The government is aiming to begin a phased withdrawal of troops from Iraq as early as the middle of next year, the Guardian has learned. Work on an exit strategy is at an advanced stage and there will be a significant change of approach by the government after the Iraq election on December 15.
With the first proper election in Iraq completed, Tony Blair and George Bush will be able to claim they have introduced democracy, making it easier for ministers and officials to begin talking openly about withdrawal.

Instead of the government mantra about "staying until asked by the Iraqis to leave", ministers and officials will make it clear that Britain is determined to leave next year if the insurgency allows. Initial discussions between the British and Iraqi governments about a timetable have already taken place. Full negotiations are scheduled to start as soon as possible after a new Iraqi government is formed.

A joint statement from the Iraqi and British governments is to be published, setting out plans for handover of responsibility to the Iraqi army. Britain has about 8,500 soldiers in Iraq. The British intention is to have a phased withdrawal, province by province, with Maysan, north of Basra, likely to be first. The British government insists it will not go without the US. Although US forces are under daily attack, there are parts of its sector quiet enough to allow for handovers too.

British military commanders and defence officials confirmed yesterday that a significant number of troops could be withdrawn from Iraq next spring. They point to May when a new British brigade is due to replace the one which recently took over control of south-eastern Iraq.

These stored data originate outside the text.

(** A first update on a working file system, then a load. *)
Lemma save_then_load_witness :
  JSON_parse (serialized
                (VObj [(FIELD_ACCESS_TOKEN, VStr "access-sandbox-1");
                       (FIELD_USER_STATUS, VStr "disconnected")])) =
    Some (VObj [(FIELD_ACCESS_TOKEN, VStr "access-sandbox-1");
                (FIELD_USER_STATUS, VStr "disconnected")]) /\
  fst (getUserRecord (exec (updateUserRecord FIELD_ACCESS_TOKEN (VStr "access-sandbox-1")) fresh)) =
    Ok (VObj [(FIELD_ACCESS_TOKEN, VStr "access-sandbox-1");
              (FIELD_USER_STATUS, VStr "disconnected")]).
Proof.
  split; [reflexivity|].
  destruct (save_then_load fresh FIELD_ACCESS_TOKEN (VStr "access-sandbox-1")
              (VObj [(FIELD_ACCESS_TOKEN, VStr "access-sandbox-1");
                     (FIELD_USER_STATUS, VStr "disconnected")])
              (serialized
                 (VObj [(FIELD_ACCESS_TOKEN, VStr "access-sandbox-1");
                        (FIELD_USER_STATUS, VStr "disconnected")]))
           ) as (_ & _ & Hload & _);
    [reflexivity | reflexivity | reflexivity | reflexivity | reflexivity | exact Hload].
Defined.

(** C2, as the specification states it, fails: the exchange succeeds and the handler
    answers [{status: "success"}] while both writes are refused and the
    store holds nothing. *)
Lemma swap_answers_success_without_store :
  itemPublicTokenExchange sandbox_plaid public_xyz =
    Ok (VObj [("status", VNum 200);
              ("data", VObj [("access_token", VStr "access-sandbox-1");
                             ("item_id", VStr "item-1")])]) /\
  fst (swap_public_token (env_of sandbox_plaid) public_xyz fresh_read_only) = Ok tt /\
  last (trace (exec (swap_public_token (env_of sandbox_plaid) public_xyz) fresh_read_only))
       (ConsoleLog []) = Respond 200 status_success /\
  userRecord (exec (swap_public_token (env_of sandbox_plaid) public_xyz) fresh_read_only) =
    VObj [(FIELD_ACCESS_TOKEN, VStr "access-sandbox-1");
          (FIELD_USER_STATUS, VStr "connected")] /\
  disk (exec (swap_public_token (env_of sandbox_plaid) public_xyz) fresh_read_only) = None.
Proof. repeat split. Qed.

(** A store that holds a number leaves a record no property can be assigned
    to: the exchange succeeds and the handler answers 500. *)
Example swap_on_primitive_record_gets_500 :
  userRecord (exec startup (boot None (Some "5") [])) = VNum 5 /\
  last (trace (exec (swap_public_token (env_of sandbox_plaid) public_xyz)
                 (exec startup (boot None (Some "5") []))))
       (ConsoleLog []) = Respond 500 other_error.
Proof. split; reflexivity. Qed.

(** Scenario A: the exchange of [public-xyz] on a fresh process. *)
Lemma swap_public_token_connects_witness :
  userRecord linked =
    VObj [(FIELD_ACCESS_TOKEN, VStr "access-sandbox-1");
          (FIELD_USER_STATUS, VStr "connected")] /\
  disk linked =
    Some (serialized (VObj [(FIELD_ACCESS_TOKEN, VStr "access-sandbox-1");
                            (FIELD_USER_STATUS, VStr "connected")])).
Proof.
  destruct (swap_public_token_connects (env_of sandbox_plaid) public_xyz fresh
              [(FIELD_ACCESS_TOKEN, VNull); (FIELD_USER_STATUS, VStr "disconnected")]
              (VStr "public-xyz")
              (VObj [("status", VNum 200);
                     ("data", VObj [("access_token", VStr "access-sandbox-1");
                                    ("item_id", VStr "item-1")])])
              (VObj [("access_token", VStr "access-sandbox-1"); ("item_id", VStr "item-1")])
              (VStr "access-sandbox-1")
              (serialized (VObj [(FIELD_ACCESS_TOKEN, VStr "access-sandbox-1");
                                 (FIELD_USER_STATUS, VStr "disconnected")]))
              (serialized (VObj [(FIELD_ACCESS_TOKEN, VStr "access-sandbox-1");
                                 (FIELD_USER_STATUS, VStr "connected")]))
           ) as (_ & Hrec & _ & _ & _ & Hdisk);
    [reflexivity | reflexivity | reflexivity | reflexivity | reflexivity
    | reflexivity | reflexivity | split; [exact Hrec | exact (Hdisk eq_refl)]].
Defined.

(** *** The webhook URL *)

(** C10.  The handler assigns the new URL to [webhookUrl] before it calls
    the remote service: the request it sends carries the new URL, and when
    the call is rejected, with whatever value, the handler returns with
    [webhookUrl] keeping the new value, having only printed and answered
    after the call.  When the rejection is an error as the remote client
    raises them (a value Express takes for an error: truthy, and not
    ['route'] or ['router']; its nested data, if any, not a bare number,
    which [res.send] would read as a status), the answer is that of the
    error responder, with status 500. *)
Theorem update_webhook_failure_keeps_new_url env body s newUrl token err :
  get_prop body "newUrl" = Ok newUrl ->
  get_prop (userRecord s) FIELD_ACCESS_TOKEN = Ok token ->
  itemWebhookUpdate (plaidClient env)
    (VObj [("access_token", token); ("webhook", newUrl)]) = Throw err ->
  fst (update_webhook env body s) = Ok tt /\
  webhookUrl (exec (update_webhook env body) s) = newUrl /\
  exists evs,
    trace (exec (update_webhook env body) s) =
      (trace s ++
       PlaidCall "itemWebhookUpdate" (VObj [("access_token", token); ("webhook", newUrl)])
       :: evs)%list /\
    forallb is_output evs = true /\
    (express_error err = true ->
     is_number (nested_data err) = false ->
     evs = [ConsoleError [VStr "Your error:"];
            ConsoleError [err];
            Respond 500 (error_body err)]).
Proof.
  intros Hbody Htok Hcall.
  destruct (next_returns err) as (evs & Hout & Hnext & Hevs).
  unfold exec, update_webhook.
  cbv [bind try_catch get lift modify gets plaid_call].
  rewrite Hbody. cbn. rewrite Htok. cbn. rewrite Hcall.
  rewrite Hnext. cbn.
  split; [reflexivity|]. split; [reflexivity|].
  exists evs. split; [now rewrite <- app_assoc|]. split; assumption.
Qed.

Lemma update_webhook_failure_keeps_new_url_witness :
  webhookUrl fresh = VStr "https://www.example.com/server/plaid_webhook" /\
  webhookUrl
    (exec (update_webhook (env_of failing_plaid) (VObj [("newUrl", VStr "https://hooks.test/plaid")]))
       fresh) = VStr "https://hooks.test/plaid" /\
  last (trace
          (exec (update_webhook (env_of failing_plaid)
                   (VObj [("newUrl", VStr "https://hooks.test/plaid")])) fresh))
       (ConsoleLog []) =
    Respond 500
      (VObj [("error_code", VStr "ITEM_LOGIN_REQUIRED");
             ("error_message", VStr "the login details have changed")]).
Proof.
  split; [reflexivity|].
  destruct (update_webhook_failure_keeps_new_url (env_of failing_plaid)
              (VObj [("newUrl", VStr "https://hooks.test/plaid")]) fresh
              (VStr "https://hooks.test/plaid") VNull login_required)
    as (_ & Hurl & evs & Htrace & _ & Hevs);
    [reflexivity | reflexivity | reflexivity
    | split; [exact Hurl | rewrite Htrace, (Hevs eq_refl eq_refl); reflexivity]].
Defined.

(** *** The invariant of the connection record *)

Section Keeps.

Variable R : server -> server -> Prop.
Hypothesis R_refl : forall s, R s s.
Hypothesis R_trans : forall s1 s2 s3, R s1 s2 -> R s2 s3 -> R s1 s3.

Lemma keeps_ret {A} (a : A) : keeps R (ret a).
Proof. intros s. apply R_refl. Qed.

Lemma keeps_lift {A} (r : result A) : keeps R (lift r).
Proof. intros s. apply R_refl. Qed.

Lemma keeps_gets {A} (f : server -> A) : keeps R (gets f).
Proof. intros s. apply R_refl. Qed.

Lemma keeps_modify f : (forall s, R s (f s)) -> keeps R (modify f).
Proof. intros Hf s. apply Hf. Qed.

Lemma keeps_bind {A B} (c : M A) (k : A -> M B) :
  keeps R c -> (forall a, keeps R (k a)) -> keeps R (bind c k).
Proof.
  intros Hc Hk s. unfold bind. specialize (Hc s).
  destruct (c s) as [[a|e] s1]; simpl in *.
  - eapply R_trans; [exact Hc | apply Hk].
  - exact Hc.
Qed.

Lemma keeps_try_catch {A} (c : M A) (h : value -> M A) :
  keeps R c -> (forall e, keeps R (h e)) -> keeps R (try_catch c h).
Proof.
  intros Hc Hh s. unfold try_catch. specialize (Hc s).
  destruct (c s) as [[a|e] s1]; simpl in *.
  - exact Hc.
  - eapply R_trans; [exact Hc | apply Hh].
Qed.

End Keeps.

Lemma same_record_refl s : same_record s s.
Proof. reflexivity. Qed.

Lemma same_record_trans s1 s2 s3 :
  same_record s1 s2 -> same_record s2 s3 -> same_record s1 s3.
Proof. unfold same_record. congruence. Qed.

Next May is also the month when around 4,000 British troops will be deployed to Afghanistan to take over the international peacekeeping force and replace US troops in the hostile south of the country.

Though military chiefs have told John Reid, the defence secretary, that Britain's Afghan commitment does not depend on a rundown of British troops in Iraq, there is no doubt the beginning of a withdrawal would help the overstretched army.

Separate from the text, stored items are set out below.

(** The writer through the platform: with the storage directory in place
    it is [json.save_json] on the disk at hand; with the directory missing
    and created without error, it is [json.save_json] on the disk
    [os.makedirs] left. *)
Lemma write_data_disk (st : Store) (p : string) (d : Json) (w : Hass) :
  (os_path_isdir (os_path_dirname p) (fs w) = true ->
   fst (_write_data st p d w) = fst (json_save_json p d (fs w)) /\
   fs (snd (_write_data st p d w)) = snd (json_save_json p d (fs w))) /\
  (os_path_isdir (os_path_dirname p) (fs w) = false ->
   fst (os_makedirs (os_path_dirname p) (fs w)) = Ok tt ->
   fst (_write_data st p d w) =
     fst (json_save_json p d (snd (os_makedirs (os_path_dirname p) (fs w))))
   /\
   fs (snd (_write_data st p d w)) =
     snd (json_save_json p d (snd (os_makedirs (os_path_dirname p) (fs w))))).
Proof.
  unfold _write_data. split.
  - intros D. rewrite D. cbn.
    destruct (json_save_json p d (fs w)) as [r x]. cbn. auto.
  - intros D M. rewrite D. cbn [negb].
    destruct (os_makedirs (os_path_dirname p) (fs w)) as [r x].
    cbn in M. subst r. cbn.
    destruct (json_save_json p d x) as [r2 x2]. cbn. auto.
Qed.

(** What [_handle_write_data] does, by the outcome of the writer's job. *)
Lemma handle_write_data_eq (s : Sys) :
  _write_lock (self s) = false ->
  _handle_write_data s =
    match fst (write_job s) with
    | Ok _ => (Ok tt, mkSys (set_data JNull (self s)) (snd (write_job s)))
    | Raise SerializationError =>
        (Ok tt, mkSys (set_data JNull (self s))
                  (add_log (LogError (key (self s)) SerializationError)
                           (snd (write_job s))))
    | Raise WriteError =>
        (Ok tt, mkSys (set_data JNull (self s))
                  (add_log (LogError (key (self s)) WriteError)
                           (snd (write_job s))))
    | Raise e => (Raise e, mkSys (set_data JNull (self s)) (snd (write_job s)))
    | Blocked => (Blocked, mkSys (self (writing s)) (snd (write_job s)))
    end.
Proof.
  intros L. destruct s as [st w].
  unfold _handle_write_data, write_job, writing, bind, get_self, modify_self,
    async_with_write_lock, try_except_write, async_add_executor_job,
    modify_hass, seen, path.
  cbn in L |- *. rewrite L. cbn.
  match goal with |- context [_write_data ?a ?b ?c ?d] =>
    destruct (_write_data a b c d) as [[u|e|] w'] end; cbn.
  - destruct u. unfold set_write_lock, set_data; cbn. rewrite <- L.
    reflexivity.
  - destruct e; cbn; unfold set_write_lock, set_data; cbn; rewrite <- L;
      reflexivity.
  - reflexivity.
Qed.

Lemma write_job_frame (s : Sys) :
  timers (snd (write_job s)) = timers (hass s) /\
  stop_listeners (snd (write_job s)) = stop_listeners (hass s) /\
  next_handle (snd (write_job s)) = next_handle (hass s) /\
  jobs (snd (write_job s)) =
    jobs (hass s)
      ++ [(JobWriteData (path (self s)) (_data (self s)), seen (writing s))].
Proof.
  unfold write_job.
  match goal with |- context [_write_data ?a ?b ?c ?d] =>
    destruct (write_data_frame a b c d) as (T & L & N & J) end.
  rewrite T, L, N, J. cbn. auto.
Qed.

(** The outcome of the writer's job is the outcome of [_write_data] on the
    file system at hand. *)
Lemma write_job_outcome (s : Sys) (st : Store) (w : Hass) :
  fs w = fs (hass s) ->
  fst (write_job s) = fst (_write_data st (path (self s)) (_data (self s)) w) /\
  fs (snd (write_job s)) =
    fs (snd (_write_data st (path (self s)) (_data (self s)) w)).
Proof.
  intros E. unfold write_job. apply write_data_fs. cbn. symmetry. exact E.
Qed.

(** A write attempt leaves the buffer empty, whatever its outcome. *)
Lemma handle_write_data_buffer (s : Sys) :
  _data (self (snd (_handle_write_data s))) = JNull.
Proof.
  destruct (_write_lock (self s)) eqn:L.
  - destruct s as [st w].
    unfold _handle_write_data, bind, get_self, modify_self,
      async_with_write_lock.
    cbn in L |- *. rewrite L. reflexivity.
  - rewrite (handle_write_data_eq s L).
    destruct (fst (write_job s)) as [u|e|]; [| destruct e |]; reflexivity.
Qed.

(** A write attempt runs one job of the writer, on the payload that was
    buffered, and touches no subscription. *)
Lemma handle_write_data_frame (s : Sys) :
  _write_lock (self s) = false ->
  let s' := snd (_handle_write_data s) in
  timers (hass s') = timers (hass s) /\
  stop_listeners (hass s') = stop_listeners (hass s) /\
  next_handle (hass s') = next_handle (hass s) /\
  jobs (hass s') =
    jobs (hass s)
      ++ [(JobWriteData (path (self s)) (_data (self s)), seen (writing s))] /\
  fs (hass s') = fs (snd (write_job s)).
Proof.
  intros L. cbn zeta. rewrite (handle_write_data_eq s L).
  destruct (write_job_frame s) as (T & S & N & J).
  destruct (fst (write_job s)) as [u|e|]; [| destruct e |]; cbn;
    rewrite ?T, ?S, ?N, ?J; auto.
Qed.

(** Unless it blocks, a write attempt changes the buffer of the store
    only, and its outcome is the writer's with the two write errors
    turned into a normal return. *)
Lemma handle_write_data_self (s : Sys) :
  _write_lock (self s) = false ->
  fst (write_job s) <> Blocked ->
  self (snd (_handle_write_data s)) = set_data JNull (self s).
Proof.
  intros L B. rewrite (handle_write_data_eq s L).
  destruct (fst (write_job s)) as [u|e|]; [| destruct e |]; cbn; congruence.
Qed.

Lemma handle_write_data_outcome (s : Sys) :
  _write_lock (self s) = false ->
  fst (_handle_write_data s) =
    match fst (write_job s) with
    | Raise SerializationError | Raise WriteError => Ok tt
    | r => r
    end.
Proof.
  intros L. rewrite (handle_write_data_eq s L).
  destruct (fst (write_job s)) as [[]|e|]; [| destruct e |]; reflexivity.
Qed.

Mr Blair discussed the exit strategy on Monday with Adel Adbul Mahdi, the Iraqi vice-president who is likely to become prime minister after the election.

A British official said 3,000 could be withdrawn from Iraq without affecting the operational efficiency of the force.

Jalal Talabani, the Iraqi president, said at the weekend that all British troops could be out by the end of next year. Mr Reid was more cautious, suggesting that withdrawal could begin "by the end of next year".

Defence officials say the exit plan is based on extremely complex mix of political and security judgments. "There will be a balance between an operational risk and a political risk," one said. Political pressure might lead to a quick rundown which could compromise the safety of both Iraqi forces and the remaining British troops, officials say.

But British defence officials are also deeply concerned about the danger of a "dependency culture" developing in Iraq. "Only by pushing the case will you get real reform [of the Iraqi security forces]. And they may then stand on their own two feet. It is a complex judgment," said an official.

Impatience with the war also took new political shape in the US, where the Senate demanded that the Bush administration come up with a clearer strategy for ending the occupation. Senate Republicans rejected a Democratic call for a timetable for withdrawal, but passed a bill of their own that requires the White House to deliver comprehensive quarterly reports to Congress on progress towards US disengagement, and calls for Iraqi forces to take the lead in fighting the insurgency by next year.

A poll by Gallup, CNN and USA Today yesterday found that six in 10 Americans now think "it was not worth going to war in Iraq".